The Frequency of Calcium Oscillations Induced by 5-HT, ACH, and KCl Determine the Contraction of Smooth Muscle Cells of Intrapulmonary Bronchioles

Abstract

Increased resistance of airways or blood vessels within the lung is associated with asthma or pulmonary hypertension and results from contraction of smooth muscle cells (SMCs). To study the mechanisms regulating these contractions, we developed a mouse lung slice preparation containing bronchioles and arterioles and used phase-contrast and confocal microscopy to correlate the contractile responses with changes in [Ca2+]i of the SMCs. The airways are the focus of this study. The agonists, 5-hydroxytrypamine (5-HT) and acetylcholine (ACH) induced a concentration-dependent contraction of the airways. High concentrations of KCl induced twitching of the airway SMCs but had little effect on airway size. 5-HT and ACH induced asynchronous oscillations in [Ca2+]i that propagated as Ca2+ waves within the airway SMCs. The frequency of the Ca2+ oscillations was dependent on the agonist concentration and correlated with the extent of sustained airway contraction. In the absence of extracellular Ca2+ or in the presence of Ni2+, the frequency of the Ca2+ oscillations declined and the airway relaxed. By contrast, KCl induced low frequency Ca2+ oscillations that were associated with SMC twitching. Each KCl-induced Ca2+ oscillation consisted of a large Ca2+ wave that was preceded by multiple localized Ca2+ transients. KCl-induced responses were resistant to neurotransmitter blockers but were abolished by Ni2+ or nifedipine and the absence of extracellular Ca2+. Caffeine abolished the contractile effects of 5-HT, ACH, and KCl.
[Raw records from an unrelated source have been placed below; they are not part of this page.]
(* ===== verification/RuntimeStore.v ===== *)
(** * The owner's durable state ([app-cli/src/orchestration/runtime_kernel/store.rs])

    [RuntimeStore] keeps one JSON file per operation, one [desired.json], one
    event log per operation and one cancellation receipt per operation under a
    state root.  The file system is part of the state: files by name with
    their decoded contents (or the fact that they do not decode), and the
    answers it will give to the calls to come, so that every theorem below
    holds for every schedule of I/O failures. *)
From S2P Require Import Prelude Validation RuntimeControl.
Import Err.
Local Open Scope rust_scope.

(** ** Files and the answers of the file system *)

(** What is visible on disk after a failed write. *)
Inductive Landed := NotLanded | LandedFull | LandedTorn.

(** The outcome of one file-system call sequence.  [transient] is what
    [is_transient_windows_lock] answers for the error. *)
Inductive IoOutcome :=
  | IoOk
  | IoErr (msg : string) (transient : bool) (landed : Landed).

Record StoredOperation := {
  so_view : RuntimeOperationView;
  so_request : RuntimeOperationRequest;
}.

Definition so_id (o : StoredOperation) : string := v_operation_id (so_view o).
Definition so_state (o : StoredOperation) : RuntimeOperationState := v_state (so_view o).

Definition has_recorded_diagnostic (o : StoredOperation) : bool :=
  is_some (v_error_code (so_view o))
  || is_some (v_error_message (so_view o))
  || is_some (v_failure_detail (so_view o)).

Inductive OpFile :=
  | OpRec (o : StoredOperation)
  | OpNotJson (msg : string)
  | OpNotRecord (msg : string).

(** [desired.json].  In an object, a field that is missing or does not decode
    is [None]. *)
Inductive DesiredFile :=
  | DAbsent
  | DNotJson (msg : string)
  | DNotObject
  | DObject (desired : option DesiredState) (revision : option Z) (boot_id : option string).

Inductive EventLine :=
  | EvRec (e : RuntimeEventRecord)
  | EvTorn (msg : string).

Record CancellationReceipt := { cn_operation_id : string; cn_request_digest : string }.
Inductive CancelFile :=
  | CnRec (r : CancellationReceipt)
  | CnDamaged (msg : string).

Record Store := mkStore {
  root : string;
  operations : gmap string OpFile;
  desired_json : DesiredFile;
  events : gmap string (list EventLine);
  cancellations : gmap string CancelFile;
  quarantined_ops : list (string * OpFile);
  quarantined_desired : list DesiredFile;
  legacy_desired : option (DesiredState * Z);
  io : list IoOutcome;
  stat_faults : list bool;
}.

Definition set_operations f (s : Store) : Store :=
  mkStore (root s) (f (operations s)) (desired_json s) (events s) (cancellations s)
    (quarantined_ops s) (quarantined_desired s) (legacy_desired s) (io s) (stat_faults s).
Definition set_desired d (s : Store) : Store :=
  mkStore (root s) (operations s) d (events s) (cancellations s)
    (quarantined_ops s) (quarantined_desired s) (legacy_desired s) (io s) (stat_faults s).
Definition set_events f (s : Store) : Store :=
  mkStore (root s) (operations s) (desired_json s) (f (events s)) (cancellations s)
    (quarantined_ops s) (quarantined_desired s) (legacy_desired s) (io s) (stat_faults s).
Definition set_cancellations f (s : Store) : Store :=
  mkStore (root s) (operations s) (desired_json s) (events s) (f (cancellations s))
    (quarantined_ops s) (quarantined_desired s) (legacy_desired s) (io s) (stat_faults s).
Definition add_quarantined_op q (s : Store) : Store :=
  mkStore (root s) (operations s) (desired_json s) (events s) (cancellations s)
    (q :: quarantined_ops s) (quarantined_desired s) (legacy_desired s) (io s) (stat_faults s).
Definition add_quarantined_desired q (s : Store) : Store :=
  mkStore (root s) (operations s) (desired_json s) (events s) (cancellations s)
    (quarantined_ops s) (q :: quarantined_desired s) (legacy_desired s) (io s) (stat_faults s).
Definition set_io i (s : Store) : Store :=
  mkStore (root s) (operations s) (desired_json s) (events s) (cancellations s)
    (quarantined_ops s) (quarantined_desired s) (legacy_desired s) i (stat_faults s).
Definition set_stat i (s : Store) : Store :=
  mkStore (root s) (operations s) (desired_json s) (events s) (cancellations s)
    (quarantined_ops s) (quarantined_desired s) (legacy_desired s) (io s) i.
These results indicate that (a) 5-HT and ACH induce airway SMC contraction by initiating Ca2+ oscillations, (b) KCl induces Ca2+ transients and twitching by overloading and releasing Ca2+ from intracellular stores, (c) a sustained, Ni2+-sensitive, influx of Ca2+ mediates the refilling of stores to maintain Ca2+ oscillations and, in turn, SMC contraction, and (d) the magnitude of sustained airway SMC contraction is regulated by the frequency of Ca2+ oscillations.